3.1.2 As regards the appellant's argument that document (1) discloses mixtures of two or more dye precursors and hence to add dopa to example 6 is directly disclosed, the following has to be said. Document (1) discloses that the dye precursor can be a mixture of two or more compatible compounds which are shown by a generic dihydroxybenzene formula. Dopa falls within this formula, but there is no indication that it should be selected therefrom as an individual component (cf. page 4, lines 14-15).
The appellant has not contested the novelty of the subject-matter of claim 19 vis-à-vis any of the other cited documents, and the board does not see any reason to differ from that position.
3.1.3 Therefore, the board concludes that the subject-matter claimed in claim 19 of the main request meets the requirements of novelty (Article 54 EPC).
3.2 Document (1) discloses a dye composition comprising (1) an organic compound which assists dye penetration; (2) a dye precursor of the formula corresponding to a substituted orthodihydroxybenzene; and (3) an iodate or periodate oxidiser (claim 1). Document (1) further discloses a dye composition, wherein the dye precursor is dopamine, D-dopa, L-dopa or D,L-dopa (claim 3). Document (1) also discloses a dye composition which additionally comprises a colour modifier, preferably catechol or cysteine (emphasis added) and a persulfate (claims 8 and 9). In the description it is further stressed that "Other colors can be obtained by use of color modifiers and persulfate" (page 6,lines 34-35).
The dye compositions of document (1) are in the form of aqueous systems (cf. inter alia examples 2, 6, 7, 8, 9) and the pH of the dye composition is from about 3 to about 7.0 (page 7, lines 12-13).
Document (1) discloses that "The result of this combination of dyeing elements is manifested by pleasing and stable colours imparted to hair and other keratinous fibres. For example grey hair is dyed to a pleasing and stable red, brown or black colour." (page 2, lines 30-33) (emphasis added).
Furthermore, document (1) discloses that "The dyeing agent is non-sensitising and non-mutagenic. In addition, a melanin-like dye confers several surprising advantageous properties to the hair. There is minimal or no damage to the hair and no dyeing of the skin.
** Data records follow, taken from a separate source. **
Lemma claude_exchange_chain (e : env) (fuel : nat) (channel_id : string)
    (allowed_dirs : option (list string)) (ctx : string) (msgs : list message)
    (w1 w2 : world) (r : exn + string) :
  claude_exchange PROJECT_ROOT e fuel channel_id allowed_dirs ctx msgs w1 = Some (r, w2) ->
  exists reqs,
    sent w2 = sent w1 ++ reqs /\
    forall pre q1 q2 post, reqs = pre ++ q1 :: q2 :: post ->
      exists resp1 trs,
        api e (sent w1 ++ pre) q1 = inr resp1 /\ stop_reason resp1 = "tool_use" /\
        q2 = {| req_system := req_system q1;
                req_messages := req_messages q1 ++
                  [{| role := "assistant"; msg_content := CBlocks (resp_content resp1) |};
                   {| role := "user"; msg_content := CToolResults trs |}] |}.
Proof.
  unfold claude_exchange, bindL at 1, liftP at 1.
  destruct (call_api e (system_with_files ctx) msgs w1) as [[ex|resp] wa] eqn:Ea;
    pose proof Ea as Ea'; apply call_api_frame in Ea' as [_ Hta].
  { intros H; injection H as _ <-. eexists. split; [exact Hta|].
    intros pre q1 q2 post Heq. exfalso. exact (no_pair_in_one _ _ _ _ _ Heq). }
  apply call_api_inr in Ea as [Happ _].
  unfold bindL at 1.
  destruct (tool_loop PROJECT_ROOT e fuel allowed_dirs (system_with_files ctx) resp msgs wa)
    as [[[ex|resp'] wb]|] eqn:Eb; [| |discriminate];
    destruct (tool_loop_chain _ _ _ _ _ _ _ _ _ _ Hta Happ Eb) as (reqs & Htb & Hchain);
    rewrite Hta, <- app_assoc in Htb.
  - intros H; injection H as _ <-. eexists. split; [exact Htb|]. exact Hchain.
  - unfold bindL, liftP at 1.
    match goal with |- context [session_append channel_id ?m wb] =>
      destruct (session_append channel_id m wb) as [[ex|[]] wc] eqn:Ec;
      apply session_append_frame in Ec as (Htc & _ & _) end.
    + intros H; injection H as _ <-. eexists. rewrite Htc. split; [exact Htb|]. exact Hchain.
    + unfold bindL, liftP at 1.
      destruct (session_trim channel_id wc) as [[ex|[]] wd] eqn:Ed;
        apply session_trim_frame in Ed as (Htd & _ & _);
        intros H; injection H as _ <-; eexists; rewrite Htd, Htc;
        (split; [exact Htb|exact Hchain]).
Qed.

(** Within a turn the requests sent to the model form a chain: each
    request after the first resends the previous request's messages with
    two more at the end, the model's answer to that previous request (which
    asked for tools) and the tool results, under the same system prompt. *)
Theorem ask_claude_request_chain (e : env) (fuel : nat) (user_message channel_id : string)
    (w w' : world) (r : exn + string) :
  ask_claude PROJECT_ROOT e fuel user_message channel_id w = Some (r, w') ->
  exists reqs,
    sent w' = sent w ++ reqs /\
    forall pre q1 q2 post, reqs = pre ++ q1 :: q2 :: post ->
      exists resp1 trs,
        api e (sent w ++ pre) q1 = inr resp1 /\ stop_reason resp1 = "tool_use" /\
        q2 = {| req_system := req_system q1;
                req_messages := req_messages q1 ++
                  [{| role := "assistant"; msg_content := CBlocks (resp_content resp1) |};
                   {| role := "user"; msg_content := CToolResults trs |}] |}.
Proof.
  intros H. rewrite ask_claude_unfold in H.
  destruct (turn_setup PROJECT_ROOT e user_message channel_id w)
    as [[ex|[[a ctx] msgs]] w1] eqn:Et;
    apply turn_setup_frame in Et as (_ & Ht1 & _).
  { injection H as _ <-. exists []. rewrite app_nil_r. split; [exact Ht1|].
    intros pre q1 q2 post Heq. exfalso. exact (no_pair_in_nil _ _ _ _ Heq). }
  rewrite <- Ht1.
  destruct (claude_exchange PROJECT_ROOT e fuel channel_id a ctx msgs w1)
    as [[[ex|t] w2]|] eqn:Ex; [| |discriminate]; injection H as _ <-;
    exact (claude_exchange_chain _ _ _ _ _ _ _ _ _ Ex).
Qed.

(** [run_tools] answers every tool-use block of the model's answer, in
    order, with a result carrying that block's [id]; text blocks get none.
    If one tool raises, there are no results at all. *)
Theorem run_tools_answers_each_tool_use (e : env) (allowed_dirs : option (list string))
    (bs : list block) (w w' : world) (trs : list tool_result) :
  run_tools PROJECT_ROOT e allowed_dirs bs w = (inr trs, w') ->
  map tool_use_id trs =
    omap (fun b => match b with ToolUseBlock id _ _ => Some id | TextBlock _ => None end) bs.
Proof.
  revert w w' trs. induction bs as [|[t|id name input] bs IH]; intros w w' trs H; simpl in H.
  - injection H as <- _. reflexivity.
  - exact (IH _ _ _ H).
  - unfold bind at 1 in H.
    destruct (on_files (execute_tool PROJECT_ROOT e name input allowed_dirs) w) as [[ex|x] w1];
      [discriminate|].
    unfold bind at 1 in H.
    destruct (run_tools PROJECT_ROOT e allowed_dirs bs w1) as [[ex|xs] w2] eqn:E2; [discriminate|].
    unfold ret in H. injection H as <- _. simpl. f_equal. exact (IH _ _ _ E2).
Qed.

End ChainExtras.

(** ** Tools *)

Section ToolExtras.

Variable PROJECT_ROOT : list string.

Lemma run_tools_skip_text (e : env) (allowed_dirs : option (list string)) (ts : list string)
    (bs : list block) :
  run_tools PROJECT_ROOT e allowed_dirs (map TextBlock ts ++ bs) =
  run_tools PROJECT_ROOT e allowed_dirs bs.
Proof. induction ts as [|t ts IH]; [reflexivity|]. simpl. exact IH. Qed.

Lemma execute_tool_key_error (e : env) (input : list (string * jvalue))
    (allowed_dirs : option (list string)) (fs : fsys) (k : string) :
  (dict_get input "file_path" = None /\ k = "file_path" \/
   dict_get input "file_path" <> None /\ dict_get input "find_text" = None /\ k = "find_text" \/
   dict_get input "file_path" <> None /\ dict_get input "find_text" <> None /\
     dict_get input "replace_text" = None /\ k = "replace_text") ->
  execute_tool PROJECT_ROOT e "edit_file" input allowed_dirs fs = (inl (KeyError k), fs).
Proof.
  intros Hk. unfold execute_tool. simpl. unfold bind, lift, subscript.
  destruct Hk as [[H ->]|[[Hf [H ->]]|[Hf [Hg [H ->]]]]].
  - rewrite H. reflexivity.
  - destruct (dict_get input "file_path"); [|contradiction]. rewrite H. reflexivity.
  - destruct (dict_get input "file_path"); [|contradiction].
    destruct (dict_get input "find_text"); [|contradiction]. rewrite H. reflexivity.
Qed.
The colour is stable to washing but, after a large number (e.g. 20) of washings or after permanent waving, the colour may fade "on shade", e.g. to a lighter tone of the same colour, thus avoiding the red or green overtones which are often observed after repeated washing or perming of hair coloured with commercially- available phenylenediamine-based dyes." (page 2, line 34 to page 3 line 9) (emphasis added).
Example 6 discloses an aqueous hair dyeing system comprising inter alia dopamine, cysteine, ammonium persulfate and sodium iodate. When the composition is applied to the hair, the hair has a red-orange colour (pages 9, 10).
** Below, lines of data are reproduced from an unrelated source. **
Lemma view_length : byteLengthOf (view s) = byteLength s.
Proof using Hok.
  destruct Hok as (H0 & H1 & H2 & _).
  unfold view, bytes_at, byteLengthOf, byteLength in *.
  rewrite length_take, length_drop. lia.
Qed.

(** A slice of the buffer inside the window is the same slice of the view. *)
Lemma buffer_slice_in_view (p n : Z) :
  0 <= p -> 0 <= n -> p + n <= byteLength s ->
  bytes_at (_buffer s) (_byteOffset s + p) n = bytes_at (view s) p n.
Proof using Hok.
  intros Hp Hn Hle. destruct Hok as (H0 & H1 & H2 & _).
  unfold view, bytes_at, byteLength in *.
  rewrite Z2Nat.inj_add by lia.
  rewrite <- drop_drop.
  set (w := drop (Z.to_nat (_byteOffset s)) (_buffer s)).
  replace (Z.to_nat (_byteLength s - _byteOffset s))
    with (Z.to_nat p + Z.to_nat (_byteLength s - _byteOffset s - p))%nat by lia.
  rewrite <- take_drop_commute, take_take.
  f_equal. lia.
Qed.

Lemma slice_length (p n : Z) :
  0 <= p -> 0 <= n -> p + n <= byteLength s ->
  byteLengthOf (bytes_at (view s) p n) = n.
Proof using Hok.
  intros Hp Hn Hle. pose proof view_length as Hv.
  unfold bytes_at, byteLengthOf in *.
  rewrite length_take, length_drop. lia.
Qed.

(** The two-argument typed array of [readStrz] starts with the remaining
    bytes of the view. *)
Lemma buffer_tail_lookup (i : Z) :
  0 <= i -> position s + i < byteLength s ->
  drop (Z.to_nat (_byteOffset s + position s)) (_buffer s) !! Z.to_nat i
  = remaining s !! Z.to_nat i.
Proof using Hok.
  intros Hi Hlt. destruct Hok as (H0 & H1 & H2 & H3).
  unfold remaining, view, bytes_at, byteLength in *.
  rewrite !lookup_drop, lookup_take_lt by lia.
  rewrite lookup_drop. f_equal. lia.
Qed.

End ViewLemmas.

(** [mapUint8Array] on a request that fits. *)
Lemma mapUint8Array_fits (s : KaitaiStream) (len : Z) :
  stream_ok s -> 0 <= len -> position s + len <= byteLength s ->
  mapUint8Array len s
  = (Ok (bytes_at (view s) (position s) len), set_position (position s + len) s).
Proof.
  intros Hok Hlen Hfit. pose proof Hok as (H0 & H1 & H2 & H3).
  unfold mapUint8Array. run.
  rewrite Zltb_false by lia.
  unfold Uint8Array_new, byteOffset.
  rewrite (Zltb_false (_byteOffset s + position s) 0) by lia.
  rewrite (Zltb_false len 0) by lia.
  unfold byteLength in Hfit.
  rewrite Zltb_false by lia.
  rewrite buffer_slice_in_view by (auto; unfold byteLength; lia).
  reflexivity.
Qed.

(** [mapUint8Array] on a request that does not fit: nothing is assigned. *)
Lemma mapUint8Array_short (s : KaitaiStream) (len : Z) :
  byteLength s < position s + len ->
  mapUint8Array len s
  = (Err (KaitaiEOFError len (byteLength s - position s)), s).
Proof.
  intros Hshort. unfold mapUint8Array. run.
  rewrite Zltb_true by lia. reflexivity.
Qed.

(** Whenever [mapUint8Array] throws, the stream is as it was. *)
Lemma mapUint8Array_failure_keeps_state (s s' : KaitaiStream) (len : Z) (e : exn) :
  mapUint8Array len s = (Err e, s') -> s' = s.
Proof.
  unfold mapUint8Array. run.
  destruct (byteLength s <? position s + len); [congruence|].
  destruct (Uint8Array_new _ _ _); simpl; congruence.
Qed.

(** The constructor over an [ArrayBuffer] yields a stream in a good state
    whose view is the buffer from the offset on. *)
Lemma KaitaiStream_new_ArrayBuffer_ok (buf : ArrayBuffer) (off : option Z) (s : KaitaiStream) :
  KaitaiStream_new (OfArrayBuffer buf) off = Ok s ->
  stream_ok s /\ position s = 0 /\
  view s = drop (Z.to_nat (or_default off 0)) buf.
Proof.
  unfold KaitaiStream_new, set_buffer, DataView_new.
  destruct (_ || _) eqn:E; [discriminate|].
  apply orb_false_iff in E as [E1 E2].
  apply Z.ltb_ge in E1, E2.
  intros [= <-]. unfold stream_ok, view, byteLength, bytes_at; simpl.
  split; [lia|]. split; [reflexivity|].
  apply take_ge. rewrite length_drop. unfold byteLengthOf in *. lia.
Qed.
3.2.1 The board is satisfied that document (1) represents the closest prior art, since it discloses the structurally closest dye compositions to those claimed in claim 19 for the same purpose, i.e. colouring hair, in particular in red-orange colour. As put forward by the respondent, eumelanin-like pigments are black or brown and phaeomelanin-like pigments are reddish orange. Therefore example 6 of document (1) is the correct starting point.
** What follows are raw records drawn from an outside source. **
(** The search loop of [GetColIndex]; a missing name panics. *)
Fixpoint GetColIndex_loop (name : list byte) (i : Z) (cols : list Column) : res Z :=
  match cols with
  | [] => Panic
  | c :: cols' =>
      if bool_decide (columnName c = name) then Ok i else GetColIndex_loop name (i + 1) cols'
  end.
Definition GetColIndex (s : Schema) (name : list byte) : res Z :=
  GetColIndex_loop name 0 (columns s).

(** [CopySchema] stores the address of its loop variable, which is one
    variable for the whole loop in the Go version of [go.mod]: every element
    is the column the variable held last. *)
Definition CopySchema (from : Schema) (attrs : list Z) : Schema :=
  match last (columns from) with
  | Some c => MkSchema 0 (replicate (length (columns from)) c) false []
  | None => MkSchema 0 [] false []
  end.

(** ** Tuples *)
Record Tuple : Type := MkTuple {
  rid : option RID;
  size : Z;
  data : list byte
}.

Definition NewTuple (r : option RID) (sz : Z) (d : list byte) : Tuple := MkTuple r sz d.
(** [new(tuple.Tuple)] *)
Definition ZeroTuple : Tuple := MkTuple None 0 [].
Definition SetRID (r : RID) (t : Tuple) : Tuple := MkTuple (Some r) (size t) (data t).

(** The size loop of [NewTupleFromSchema]. *)
Definition tuple_size_step (values : list Value) (tupleSize : Z) (colIndex : Z) : res Z :=
  v ← index values colIndex; n ← Size v; Ok (u32 (tupleSize + n)).

(** One iteration of its serialisation loop, over [(data, tupleEndOffset)]. *)
Definition tuple_write_step (values : list Value) (schema : Schema)
    (acc : list byte * Z) (i : nat) : res (list byte * Z) :=
  let '(d, tupleEndOffset) := acc in
  col ← GetColumn schema (Z.of_nat i);
  v ← index values (Z.of_nat i);
  if IsInlined col then
    bs ← Serialize v;
    d' ← go_copy d (columnOffset col) bs;
    Ok (d', tupleEndOffset)
  else
    d' ← go_copy d (columnOffset col) (UInt32_Serialize tupleEndOffset);
    bs ← Serialize v;
    d'' ← go_copy d' tupleEndOffset bs;
    n ← Size v;
    Ok (d'', u32 (tupleEndOffset + n)).

Definition NewTupleFromSchema (values : list Value) (schema : Schema) : res Tuple :=
  tupleSize ← res_foldl (tuple_size_step values) (uninlinedColumns schema) (Length schema);
  p ← res_foldl (tuple_write_step values schema) (seq 0 (Z.to_nat (GetColumnCount schema)))
        (replicate (Z.to_nat tupleSize) Byte.x00, Length schema);
  Ok (MkTuple None tupleSize (fst p)).

(** The values of the search tuple of a hash index lookup. *)
Definition search_value (colIndex : Z) (keyVal : Value) (idx : Z) (col : Column) : list Value :=
  match columnType col with
  | Integer => [if idx =? colIndex then keyVal else NewInteger 0]
  | Float => [if idx =? colIndex then keyVal else NewFloat 0]
  | Varchar => [if idx =? colIndex then keyVal else NewVarchar []]
  | _ => []
  end.
Definition GenTupleForHashIndexSearch (schema : Schema) (colIndex : Z) (keyVal : Value) : res Tuple :=
  let values := concat (imap (λ idx col, search_value colIndex keyVal (Z.of_nat idx) col) (columns schema)) in
  NewTupleFromSchema values schema.

(** The offset of a column's value in the tuple. *)
Definition value_offset (t : Tuple) (col : Column) : res Z :=
  let offset := columnOffset col in
  if IsInlined col then Ok offset
  else b ← slice (data t) offset (u32 (offset + fixedLength col)); Ok (NewUInt32FromBytes b).

Definition GetValue (t : Tuple) (schema : Schema) (colIndex : Z) : res Value :=
  col ← GetColumn schema colIndex;
  offset ← value_offset t col;
  d ← slice_from (data t) offset;
  NewValueFromBytes d (columnType col).

(** The bytes of a column, the key of a hash index. *)
Definition GetValueInBytes (t : Tuple) (schema : Schema) (colIndex : Z) : res (list byte) :=
  col ← GetColumn schema colIndex;
  offset ← value_offset t col;
  d ← slice_from (data t) offset;
  let null := bool_byte (read_bool d) in
  match columnType col with
  | Integer | Float => Ok (null :: le_bytes 4 (read_le 4 (drop 1 d)))
  | Boolean => Ok [null; bool_byte (read_bool (drop 1 d))]
  | Varchar =>
      let len := i16 (read_le 2 (drop 1 d)) in
      s ← slice (data t) (u32 (offset + (1 + 2))) (u32 (offset + u32 (u32 len + (1 + 2))));
      Ok (null :: le_bytes 2 (u16 len) ++ s)
  | _ => Panic
  end.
3.2.2 The respondent defined the problem to be solved over the prior art as how to produce permanent hair dyeing. However, this problem cannot be accepted for the following reasons. Although document (1) does not explicitly mention permanent hair dyeing, it discloses hair dyeing compositions suitable for permanent hair dyeing, since the colours obtained are stable and resistant to at least 20 shampooing steps.
In paragraph  of the patent in suit the following is stated: "By "permanent" is meant a color not removable by shampooing with a conventional surfactant- containing shampoo, the permanency being attributable to the inability of the formed pigments to diffuse from the hair shaft in view of their molecular sizes" (emphasis added).
Therefore, it appears that also the patent in suit links the term "permanent" hair dyeing with the resistance to shampooing. Furthermore, the only tests contained in the description of the patent in suit (cf. examples 1 to 3) relate merely to coloration measurements after application of the hair dyeing compositions. These tests do not demonstrate whether or not there is penetration into the hair shaft by the pigments.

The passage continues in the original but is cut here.